Output only the lines of the entries that follow, starting at the one with "insert_standing_grant_audited grant (grant_created_context" and running down to the one with "revoked ← run_store", both included and unchanged.

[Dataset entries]

§

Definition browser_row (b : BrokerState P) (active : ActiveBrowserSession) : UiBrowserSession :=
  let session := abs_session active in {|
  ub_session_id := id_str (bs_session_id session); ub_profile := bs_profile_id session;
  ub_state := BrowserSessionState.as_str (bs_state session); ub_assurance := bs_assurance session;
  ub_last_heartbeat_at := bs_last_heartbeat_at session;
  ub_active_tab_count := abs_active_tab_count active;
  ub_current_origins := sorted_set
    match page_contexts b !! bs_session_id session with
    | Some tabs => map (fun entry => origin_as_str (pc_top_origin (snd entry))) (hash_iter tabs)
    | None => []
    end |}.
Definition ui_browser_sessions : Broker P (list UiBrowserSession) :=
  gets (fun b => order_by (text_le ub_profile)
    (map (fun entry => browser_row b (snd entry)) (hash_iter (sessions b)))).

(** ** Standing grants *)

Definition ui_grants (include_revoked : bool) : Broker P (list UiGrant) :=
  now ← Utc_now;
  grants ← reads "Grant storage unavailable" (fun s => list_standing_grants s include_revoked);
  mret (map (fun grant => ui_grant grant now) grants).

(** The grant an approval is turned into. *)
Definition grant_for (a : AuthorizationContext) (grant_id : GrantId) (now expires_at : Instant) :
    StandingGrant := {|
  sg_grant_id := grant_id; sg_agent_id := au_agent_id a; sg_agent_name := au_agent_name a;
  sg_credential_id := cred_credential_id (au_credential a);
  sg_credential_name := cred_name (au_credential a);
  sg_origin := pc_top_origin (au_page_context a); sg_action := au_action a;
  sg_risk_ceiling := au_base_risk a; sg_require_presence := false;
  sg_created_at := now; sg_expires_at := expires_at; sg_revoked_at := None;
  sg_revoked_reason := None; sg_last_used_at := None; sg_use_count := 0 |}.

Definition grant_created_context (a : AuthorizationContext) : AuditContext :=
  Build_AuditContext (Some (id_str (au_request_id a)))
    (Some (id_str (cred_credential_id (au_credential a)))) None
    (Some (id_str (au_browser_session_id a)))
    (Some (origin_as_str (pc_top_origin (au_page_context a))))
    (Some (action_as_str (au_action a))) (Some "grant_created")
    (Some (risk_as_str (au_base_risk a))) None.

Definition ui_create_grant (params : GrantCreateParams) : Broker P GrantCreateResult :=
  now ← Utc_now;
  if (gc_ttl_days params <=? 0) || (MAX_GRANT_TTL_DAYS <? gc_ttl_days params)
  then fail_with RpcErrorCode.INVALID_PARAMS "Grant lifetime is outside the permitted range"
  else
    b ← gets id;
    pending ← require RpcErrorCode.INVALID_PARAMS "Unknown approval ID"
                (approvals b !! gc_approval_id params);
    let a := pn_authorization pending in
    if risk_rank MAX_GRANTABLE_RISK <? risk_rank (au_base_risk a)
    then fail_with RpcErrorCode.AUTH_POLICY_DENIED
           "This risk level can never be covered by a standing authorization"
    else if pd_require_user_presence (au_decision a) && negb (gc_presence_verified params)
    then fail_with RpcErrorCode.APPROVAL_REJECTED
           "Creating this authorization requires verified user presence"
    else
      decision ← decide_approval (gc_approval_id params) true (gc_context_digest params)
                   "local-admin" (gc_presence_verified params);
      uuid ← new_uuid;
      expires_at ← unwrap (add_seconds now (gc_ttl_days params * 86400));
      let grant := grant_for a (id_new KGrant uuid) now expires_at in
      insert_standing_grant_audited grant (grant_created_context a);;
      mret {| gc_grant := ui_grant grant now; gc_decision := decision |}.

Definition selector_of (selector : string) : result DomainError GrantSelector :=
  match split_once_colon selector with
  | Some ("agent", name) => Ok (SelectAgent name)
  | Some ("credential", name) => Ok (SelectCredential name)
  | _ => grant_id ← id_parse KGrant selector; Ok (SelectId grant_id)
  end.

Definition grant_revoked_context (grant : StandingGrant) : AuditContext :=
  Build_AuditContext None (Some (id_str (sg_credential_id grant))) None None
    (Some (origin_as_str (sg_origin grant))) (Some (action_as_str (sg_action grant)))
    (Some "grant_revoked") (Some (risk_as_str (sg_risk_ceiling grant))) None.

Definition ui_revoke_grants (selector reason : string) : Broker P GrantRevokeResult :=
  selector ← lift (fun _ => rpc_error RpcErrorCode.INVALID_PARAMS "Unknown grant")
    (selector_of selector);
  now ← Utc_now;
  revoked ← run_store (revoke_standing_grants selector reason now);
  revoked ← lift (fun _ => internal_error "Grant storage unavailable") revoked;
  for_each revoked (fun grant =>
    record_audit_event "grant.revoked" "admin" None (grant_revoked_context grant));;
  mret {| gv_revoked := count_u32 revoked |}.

§

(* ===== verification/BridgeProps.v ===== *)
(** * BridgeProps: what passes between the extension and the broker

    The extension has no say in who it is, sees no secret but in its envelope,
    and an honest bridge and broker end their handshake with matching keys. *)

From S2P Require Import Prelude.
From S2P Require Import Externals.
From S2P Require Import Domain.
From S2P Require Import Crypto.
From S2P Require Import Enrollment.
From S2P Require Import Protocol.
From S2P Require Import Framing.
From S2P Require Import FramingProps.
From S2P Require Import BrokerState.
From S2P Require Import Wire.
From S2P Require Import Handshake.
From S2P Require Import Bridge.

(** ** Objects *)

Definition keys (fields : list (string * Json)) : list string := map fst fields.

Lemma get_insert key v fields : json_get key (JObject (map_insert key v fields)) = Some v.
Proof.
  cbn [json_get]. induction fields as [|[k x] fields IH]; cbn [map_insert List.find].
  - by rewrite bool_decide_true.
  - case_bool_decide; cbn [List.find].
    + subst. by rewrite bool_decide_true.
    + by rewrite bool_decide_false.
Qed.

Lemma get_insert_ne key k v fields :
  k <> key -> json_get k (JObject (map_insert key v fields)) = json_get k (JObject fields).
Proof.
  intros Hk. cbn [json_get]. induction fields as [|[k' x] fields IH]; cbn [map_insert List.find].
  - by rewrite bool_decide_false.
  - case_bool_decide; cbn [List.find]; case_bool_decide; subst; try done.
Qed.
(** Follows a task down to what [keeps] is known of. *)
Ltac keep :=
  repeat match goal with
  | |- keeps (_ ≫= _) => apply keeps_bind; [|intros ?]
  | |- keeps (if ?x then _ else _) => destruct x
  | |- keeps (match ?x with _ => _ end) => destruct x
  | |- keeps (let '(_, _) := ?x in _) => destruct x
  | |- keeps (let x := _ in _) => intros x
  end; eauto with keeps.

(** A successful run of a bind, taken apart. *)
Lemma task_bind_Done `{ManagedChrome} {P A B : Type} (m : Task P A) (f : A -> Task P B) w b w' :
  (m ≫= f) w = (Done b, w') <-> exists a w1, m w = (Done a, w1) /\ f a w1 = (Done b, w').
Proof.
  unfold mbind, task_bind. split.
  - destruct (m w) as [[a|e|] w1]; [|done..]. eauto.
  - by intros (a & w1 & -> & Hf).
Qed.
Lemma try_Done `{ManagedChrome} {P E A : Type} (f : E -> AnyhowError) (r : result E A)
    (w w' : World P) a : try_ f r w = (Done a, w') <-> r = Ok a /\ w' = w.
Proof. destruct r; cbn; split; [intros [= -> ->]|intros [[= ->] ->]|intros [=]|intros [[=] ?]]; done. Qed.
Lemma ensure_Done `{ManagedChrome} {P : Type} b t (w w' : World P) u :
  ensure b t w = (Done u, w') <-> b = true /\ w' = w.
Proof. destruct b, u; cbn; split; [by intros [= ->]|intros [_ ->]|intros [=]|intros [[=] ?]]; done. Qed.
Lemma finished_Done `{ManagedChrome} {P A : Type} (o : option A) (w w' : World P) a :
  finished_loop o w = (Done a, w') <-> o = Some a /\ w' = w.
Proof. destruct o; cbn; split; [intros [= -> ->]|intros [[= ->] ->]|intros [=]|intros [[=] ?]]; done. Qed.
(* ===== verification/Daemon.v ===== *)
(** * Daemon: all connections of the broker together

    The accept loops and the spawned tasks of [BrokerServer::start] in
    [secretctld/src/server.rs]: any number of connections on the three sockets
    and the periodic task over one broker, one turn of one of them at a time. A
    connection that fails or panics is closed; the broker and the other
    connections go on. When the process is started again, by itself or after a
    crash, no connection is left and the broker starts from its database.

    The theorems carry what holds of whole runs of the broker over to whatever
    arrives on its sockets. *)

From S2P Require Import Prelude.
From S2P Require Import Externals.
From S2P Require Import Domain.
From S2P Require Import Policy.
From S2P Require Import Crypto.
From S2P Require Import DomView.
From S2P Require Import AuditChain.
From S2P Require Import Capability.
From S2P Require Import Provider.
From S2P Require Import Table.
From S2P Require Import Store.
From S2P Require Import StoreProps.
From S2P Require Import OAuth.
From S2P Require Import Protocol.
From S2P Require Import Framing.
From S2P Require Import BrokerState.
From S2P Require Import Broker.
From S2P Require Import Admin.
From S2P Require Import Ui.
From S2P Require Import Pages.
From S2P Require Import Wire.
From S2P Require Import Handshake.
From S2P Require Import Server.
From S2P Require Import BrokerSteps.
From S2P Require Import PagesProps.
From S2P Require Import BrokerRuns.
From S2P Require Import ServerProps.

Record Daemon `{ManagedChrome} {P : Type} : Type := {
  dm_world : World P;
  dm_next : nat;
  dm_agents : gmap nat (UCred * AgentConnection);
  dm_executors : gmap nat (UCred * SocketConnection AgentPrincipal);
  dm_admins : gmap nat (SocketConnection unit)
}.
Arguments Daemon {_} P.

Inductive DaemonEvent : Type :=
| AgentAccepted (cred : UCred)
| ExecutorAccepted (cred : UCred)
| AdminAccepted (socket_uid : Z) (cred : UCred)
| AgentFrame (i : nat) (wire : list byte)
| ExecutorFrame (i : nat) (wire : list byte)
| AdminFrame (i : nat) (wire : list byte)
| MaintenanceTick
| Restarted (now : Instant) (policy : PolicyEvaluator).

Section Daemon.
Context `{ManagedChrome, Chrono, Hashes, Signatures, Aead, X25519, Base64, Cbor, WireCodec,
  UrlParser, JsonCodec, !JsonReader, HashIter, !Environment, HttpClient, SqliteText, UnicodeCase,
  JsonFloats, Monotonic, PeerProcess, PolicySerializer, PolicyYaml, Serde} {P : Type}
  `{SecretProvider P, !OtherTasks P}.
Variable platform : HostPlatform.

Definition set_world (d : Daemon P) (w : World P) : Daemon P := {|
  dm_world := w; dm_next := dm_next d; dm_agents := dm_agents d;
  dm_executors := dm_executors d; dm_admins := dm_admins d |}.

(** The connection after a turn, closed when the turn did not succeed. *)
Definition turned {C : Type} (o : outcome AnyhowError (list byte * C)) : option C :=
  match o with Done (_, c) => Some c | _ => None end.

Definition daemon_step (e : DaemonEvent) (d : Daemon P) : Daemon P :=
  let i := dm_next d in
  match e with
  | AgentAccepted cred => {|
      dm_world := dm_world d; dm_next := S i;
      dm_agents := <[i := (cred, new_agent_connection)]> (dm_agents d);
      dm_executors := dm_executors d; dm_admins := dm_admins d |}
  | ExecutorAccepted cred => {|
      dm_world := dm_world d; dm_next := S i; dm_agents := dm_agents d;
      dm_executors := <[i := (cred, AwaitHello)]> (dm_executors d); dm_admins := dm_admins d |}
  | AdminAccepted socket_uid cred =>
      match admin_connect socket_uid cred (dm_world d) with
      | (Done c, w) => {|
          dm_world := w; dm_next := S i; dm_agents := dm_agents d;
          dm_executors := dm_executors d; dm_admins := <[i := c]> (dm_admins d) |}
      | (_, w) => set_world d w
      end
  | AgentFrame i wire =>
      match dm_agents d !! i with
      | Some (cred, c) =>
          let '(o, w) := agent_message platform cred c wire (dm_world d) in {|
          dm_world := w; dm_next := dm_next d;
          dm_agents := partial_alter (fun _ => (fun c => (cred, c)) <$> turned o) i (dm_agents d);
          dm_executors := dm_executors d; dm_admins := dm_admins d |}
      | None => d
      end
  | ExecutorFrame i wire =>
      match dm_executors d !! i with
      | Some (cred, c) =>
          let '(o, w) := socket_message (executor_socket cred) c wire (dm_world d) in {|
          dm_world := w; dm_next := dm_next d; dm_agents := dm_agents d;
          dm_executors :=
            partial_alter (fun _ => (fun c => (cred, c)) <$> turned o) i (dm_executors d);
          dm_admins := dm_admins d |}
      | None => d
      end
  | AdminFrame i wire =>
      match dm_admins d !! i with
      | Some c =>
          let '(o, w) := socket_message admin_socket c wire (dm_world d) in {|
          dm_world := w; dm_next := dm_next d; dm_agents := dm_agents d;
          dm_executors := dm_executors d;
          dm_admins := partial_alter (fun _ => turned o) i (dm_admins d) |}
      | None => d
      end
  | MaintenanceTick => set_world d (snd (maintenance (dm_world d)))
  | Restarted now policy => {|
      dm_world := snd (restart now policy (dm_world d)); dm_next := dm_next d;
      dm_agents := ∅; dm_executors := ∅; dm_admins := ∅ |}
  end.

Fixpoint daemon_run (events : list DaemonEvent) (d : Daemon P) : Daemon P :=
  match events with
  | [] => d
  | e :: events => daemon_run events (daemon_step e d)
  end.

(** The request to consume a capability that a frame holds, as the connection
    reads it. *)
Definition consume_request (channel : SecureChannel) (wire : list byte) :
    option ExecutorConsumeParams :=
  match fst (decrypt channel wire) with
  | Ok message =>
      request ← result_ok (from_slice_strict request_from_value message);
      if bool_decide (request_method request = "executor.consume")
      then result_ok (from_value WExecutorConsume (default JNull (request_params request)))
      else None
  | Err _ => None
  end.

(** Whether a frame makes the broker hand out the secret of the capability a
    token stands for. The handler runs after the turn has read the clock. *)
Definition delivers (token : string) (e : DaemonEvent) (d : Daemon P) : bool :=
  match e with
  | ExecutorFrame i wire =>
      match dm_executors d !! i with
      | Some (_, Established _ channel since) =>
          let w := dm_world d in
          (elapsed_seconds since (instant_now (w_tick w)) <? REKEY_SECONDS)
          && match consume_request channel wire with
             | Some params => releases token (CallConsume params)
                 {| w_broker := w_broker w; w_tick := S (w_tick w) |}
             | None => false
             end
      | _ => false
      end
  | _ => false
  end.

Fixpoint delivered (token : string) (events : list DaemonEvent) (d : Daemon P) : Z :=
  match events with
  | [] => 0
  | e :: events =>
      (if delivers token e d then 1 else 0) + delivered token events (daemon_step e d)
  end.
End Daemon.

§

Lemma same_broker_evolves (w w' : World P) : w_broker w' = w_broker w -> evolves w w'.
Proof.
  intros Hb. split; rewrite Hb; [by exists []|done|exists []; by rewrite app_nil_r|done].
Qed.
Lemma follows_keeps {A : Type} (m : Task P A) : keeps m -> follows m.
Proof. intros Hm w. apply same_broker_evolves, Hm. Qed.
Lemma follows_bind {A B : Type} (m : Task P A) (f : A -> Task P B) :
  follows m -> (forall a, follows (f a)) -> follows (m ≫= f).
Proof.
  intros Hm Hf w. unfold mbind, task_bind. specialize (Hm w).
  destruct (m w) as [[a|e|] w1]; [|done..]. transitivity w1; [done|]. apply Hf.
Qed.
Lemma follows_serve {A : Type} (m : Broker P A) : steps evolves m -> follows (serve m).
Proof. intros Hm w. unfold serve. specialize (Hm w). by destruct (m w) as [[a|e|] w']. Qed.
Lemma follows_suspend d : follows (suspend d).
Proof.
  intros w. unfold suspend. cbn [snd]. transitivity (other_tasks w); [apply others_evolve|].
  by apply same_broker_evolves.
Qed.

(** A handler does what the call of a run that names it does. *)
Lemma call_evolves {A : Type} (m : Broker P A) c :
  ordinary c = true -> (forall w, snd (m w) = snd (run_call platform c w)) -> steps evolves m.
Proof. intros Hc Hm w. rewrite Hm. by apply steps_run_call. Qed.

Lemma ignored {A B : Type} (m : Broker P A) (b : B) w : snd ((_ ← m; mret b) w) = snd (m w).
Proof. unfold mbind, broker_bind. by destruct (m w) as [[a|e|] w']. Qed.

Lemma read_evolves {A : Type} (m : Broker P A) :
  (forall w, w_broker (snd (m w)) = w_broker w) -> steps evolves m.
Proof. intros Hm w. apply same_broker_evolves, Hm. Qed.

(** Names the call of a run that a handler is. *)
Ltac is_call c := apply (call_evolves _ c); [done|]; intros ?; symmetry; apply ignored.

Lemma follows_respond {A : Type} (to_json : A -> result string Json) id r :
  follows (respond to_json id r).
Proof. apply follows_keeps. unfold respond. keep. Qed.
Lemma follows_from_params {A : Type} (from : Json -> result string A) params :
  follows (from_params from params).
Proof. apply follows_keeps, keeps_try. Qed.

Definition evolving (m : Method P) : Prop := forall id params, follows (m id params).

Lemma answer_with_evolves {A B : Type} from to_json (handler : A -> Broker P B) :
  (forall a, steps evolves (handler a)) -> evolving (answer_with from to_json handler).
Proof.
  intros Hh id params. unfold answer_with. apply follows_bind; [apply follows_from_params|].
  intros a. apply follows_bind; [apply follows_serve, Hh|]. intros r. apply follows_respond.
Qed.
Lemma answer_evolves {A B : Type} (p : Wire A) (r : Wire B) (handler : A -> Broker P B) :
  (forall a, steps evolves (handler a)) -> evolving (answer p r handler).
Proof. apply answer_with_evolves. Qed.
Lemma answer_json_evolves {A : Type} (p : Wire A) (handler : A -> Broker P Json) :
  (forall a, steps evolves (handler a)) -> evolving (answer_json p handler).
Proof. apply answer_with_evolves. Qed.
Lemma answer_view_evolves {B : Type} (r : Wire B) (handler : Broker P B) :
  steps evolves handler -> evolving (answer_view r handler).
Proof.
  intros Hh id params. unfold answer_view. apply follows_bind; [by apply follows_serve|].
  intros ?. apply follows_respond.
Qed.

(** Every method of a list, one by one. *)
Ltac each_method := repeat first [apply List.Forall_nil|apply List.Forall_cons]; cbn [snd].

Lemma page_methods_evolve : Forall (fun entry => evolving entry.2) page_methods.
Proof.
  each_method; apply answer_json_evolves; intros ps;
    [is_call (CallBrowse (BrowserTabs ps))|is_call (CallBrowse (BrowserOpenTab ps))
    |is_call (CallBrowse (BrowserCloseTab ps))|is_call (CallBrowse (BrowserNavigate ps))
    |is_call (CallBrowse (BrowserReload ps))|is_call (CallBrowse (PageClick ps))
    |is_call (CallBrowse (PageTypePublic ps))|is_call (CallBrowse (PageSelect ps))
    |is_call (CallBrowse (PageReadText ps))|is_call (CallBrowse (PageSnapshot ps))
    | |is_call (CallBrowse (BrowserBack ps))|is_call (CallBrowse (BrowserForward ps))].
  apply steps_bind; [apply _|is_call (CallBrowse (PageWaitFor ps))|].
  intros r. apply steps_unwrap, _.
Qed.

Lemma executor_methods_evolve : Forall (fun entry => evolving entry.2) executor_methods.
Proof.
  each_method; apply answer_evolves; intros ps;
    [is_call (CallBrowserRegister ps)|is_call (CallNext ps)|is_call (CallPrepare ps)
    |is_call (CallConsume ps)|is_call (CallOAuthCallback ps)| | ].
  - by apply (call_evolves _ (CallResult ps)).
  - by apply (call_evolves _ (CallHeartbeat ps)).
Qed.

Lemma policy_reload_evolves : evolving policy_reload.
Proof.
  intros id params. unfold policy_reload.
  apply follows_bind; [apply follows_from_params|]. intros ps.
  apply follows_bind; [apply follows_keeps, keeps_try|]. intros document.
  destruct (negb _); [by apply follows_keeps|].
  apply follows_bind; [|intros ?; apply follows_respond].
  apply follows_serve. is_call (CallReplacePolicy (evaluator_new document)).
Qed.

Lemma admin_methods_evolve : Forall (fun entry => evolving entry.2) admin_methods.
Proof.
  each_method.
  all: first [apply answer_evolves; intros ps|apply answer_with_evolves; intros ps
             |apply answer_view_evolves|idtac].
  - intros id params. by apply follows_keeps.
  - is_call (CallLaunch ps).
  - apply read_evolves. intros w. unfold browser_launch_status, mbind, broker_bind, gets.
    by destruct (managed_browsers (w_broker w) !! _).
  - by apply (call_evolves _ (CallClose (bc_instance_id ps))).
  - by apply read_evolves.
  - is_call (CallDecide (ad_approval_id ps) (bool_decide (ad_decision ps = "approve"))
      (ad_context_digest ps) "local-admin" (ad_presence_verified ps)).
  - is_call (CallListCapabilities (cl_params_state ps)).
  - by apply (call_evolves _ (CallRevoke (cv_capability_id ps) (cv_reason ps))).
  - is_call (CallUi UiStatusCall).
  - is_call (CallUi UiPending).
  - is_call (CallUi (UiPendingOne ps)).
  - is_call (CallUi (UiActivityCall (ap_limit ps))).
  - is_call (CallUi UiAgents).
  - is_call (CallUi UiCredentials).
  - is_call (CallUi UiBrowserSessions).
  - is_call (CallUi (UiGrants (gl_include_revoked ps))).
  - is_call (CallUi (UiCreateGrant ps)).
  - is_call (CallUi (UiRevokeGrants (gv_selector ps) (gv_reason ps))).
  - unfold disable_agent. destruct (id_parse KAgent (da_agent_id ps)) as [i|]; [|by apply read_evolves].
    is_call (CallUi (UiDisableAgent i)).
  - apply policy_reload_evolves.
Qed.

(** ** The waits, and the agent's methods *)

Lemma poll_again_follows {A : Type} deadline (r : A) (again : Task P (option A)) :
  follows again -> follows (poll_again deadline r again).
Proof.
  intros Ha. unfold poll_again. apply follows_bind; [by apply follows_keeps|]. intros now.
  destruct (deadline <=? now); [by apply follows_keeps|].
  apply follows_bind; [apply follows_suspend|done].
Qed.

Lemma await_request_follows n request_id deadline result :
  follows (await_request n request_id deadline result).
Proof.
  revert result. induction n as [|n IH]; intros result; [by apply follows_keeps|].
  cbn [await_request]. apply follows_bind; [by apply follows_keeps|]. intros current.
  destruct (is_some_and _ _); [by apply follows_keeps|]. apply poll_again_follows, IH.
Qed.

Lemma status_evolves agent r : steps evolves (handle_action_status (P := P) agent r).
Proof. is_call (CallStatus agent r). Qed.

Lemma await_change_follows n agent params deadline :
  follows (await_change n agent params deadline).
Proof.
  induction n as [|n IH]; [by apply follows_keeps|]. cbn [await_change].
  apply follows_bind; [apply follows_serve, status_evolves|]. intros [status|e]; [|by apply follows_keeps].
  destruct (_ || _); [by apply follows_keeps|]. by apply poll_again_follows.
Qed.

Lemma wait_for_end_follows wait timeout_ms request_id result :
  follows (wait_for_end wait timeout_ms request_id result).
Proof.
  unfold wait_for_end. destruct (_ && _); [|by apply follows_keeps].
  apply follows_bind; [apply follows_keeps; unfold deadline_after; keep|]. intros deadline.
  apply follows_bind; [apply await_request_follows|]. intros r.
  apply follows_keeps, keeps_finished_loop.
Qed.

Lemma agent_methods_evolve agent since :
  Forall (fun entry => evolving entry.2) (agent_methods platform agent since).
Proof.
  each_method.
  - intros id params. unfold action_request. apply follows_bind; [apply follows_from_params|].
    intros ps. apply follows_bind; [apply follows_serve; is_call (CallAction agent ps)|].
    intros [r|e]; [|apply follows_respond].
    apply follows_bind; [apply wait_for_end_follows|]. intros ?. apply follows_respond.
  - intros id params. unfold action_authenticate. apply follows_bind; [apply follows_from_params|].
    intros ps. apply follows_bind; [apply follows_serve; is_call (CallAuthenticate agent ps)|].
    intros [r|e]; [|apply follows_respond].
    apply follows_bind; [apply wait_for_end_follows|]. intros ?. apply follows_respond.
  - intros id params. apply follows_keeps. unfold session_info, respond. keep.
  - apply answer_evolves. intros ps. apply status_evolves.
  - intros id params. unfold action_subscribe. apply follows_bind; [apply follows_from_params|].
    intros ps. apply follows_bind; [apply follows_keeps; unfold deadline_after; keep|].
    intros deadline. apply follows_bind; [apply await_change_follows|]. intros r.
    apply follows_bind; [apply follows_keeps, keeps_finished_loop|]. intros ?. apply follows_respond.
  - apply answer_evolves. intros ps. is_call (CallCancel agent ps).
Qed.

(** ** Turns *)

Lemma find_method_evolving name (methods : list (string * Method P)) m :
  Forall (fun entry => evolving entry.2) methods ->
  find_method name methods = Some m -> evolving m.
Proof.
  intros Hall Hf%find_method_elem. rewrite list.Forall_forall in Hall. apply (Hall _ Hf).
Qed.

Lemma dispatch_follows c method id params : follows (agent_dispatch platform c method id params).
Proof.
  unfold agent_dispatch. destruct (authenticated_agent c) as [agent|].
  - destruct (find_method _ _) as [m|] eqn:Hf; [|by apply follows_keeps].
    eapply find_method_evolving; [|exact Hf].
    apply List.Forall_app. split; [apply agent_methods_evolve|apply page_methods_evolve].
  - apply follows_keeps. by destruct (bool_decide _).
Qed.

§

## Solution for this task
      insert_standing_grant_audited grant (grant_created_context a);;
      mret {| gc_grant := ui_grant grant now; gc_decision := decision |}.

Definition selector_of (selector : string) : result DomainError GrantSelector :=
  match split_once_colon selector with
  | Some ("agent", name) => Ok (SelectAgent name)
  | Some ("credential", name) => Ok (SelectCredential name)
  | _ => grant_id ← id_parse KGrant selector; Ok (SelectId grant_id)
  end.

Definition grant_revoked_context (grant : StandingGrant) : AuditContext :=
  Build_AuditContext None (Some (id_str (sg_credential_id grant))) None None
    (Some (origin_as_str (sg_origin grant))) (Some (action_as_str (sg_action grant)))
    (Some "grant_revoked") (Some (risk_as_str (sg_risk_ceiling grant))) None.

Definition ui_revoke_grants (selector reason : string) : Broker P GrantRevokeResult :=
  selector ← lift (fun _ => rpc_error RpcErrorCode.INVALID_PARAMS "Unknown grant")
    (selector_of selector);
  now ← Utc_now;
  revoked ← run_store (revoke_standing_grants selector reason now);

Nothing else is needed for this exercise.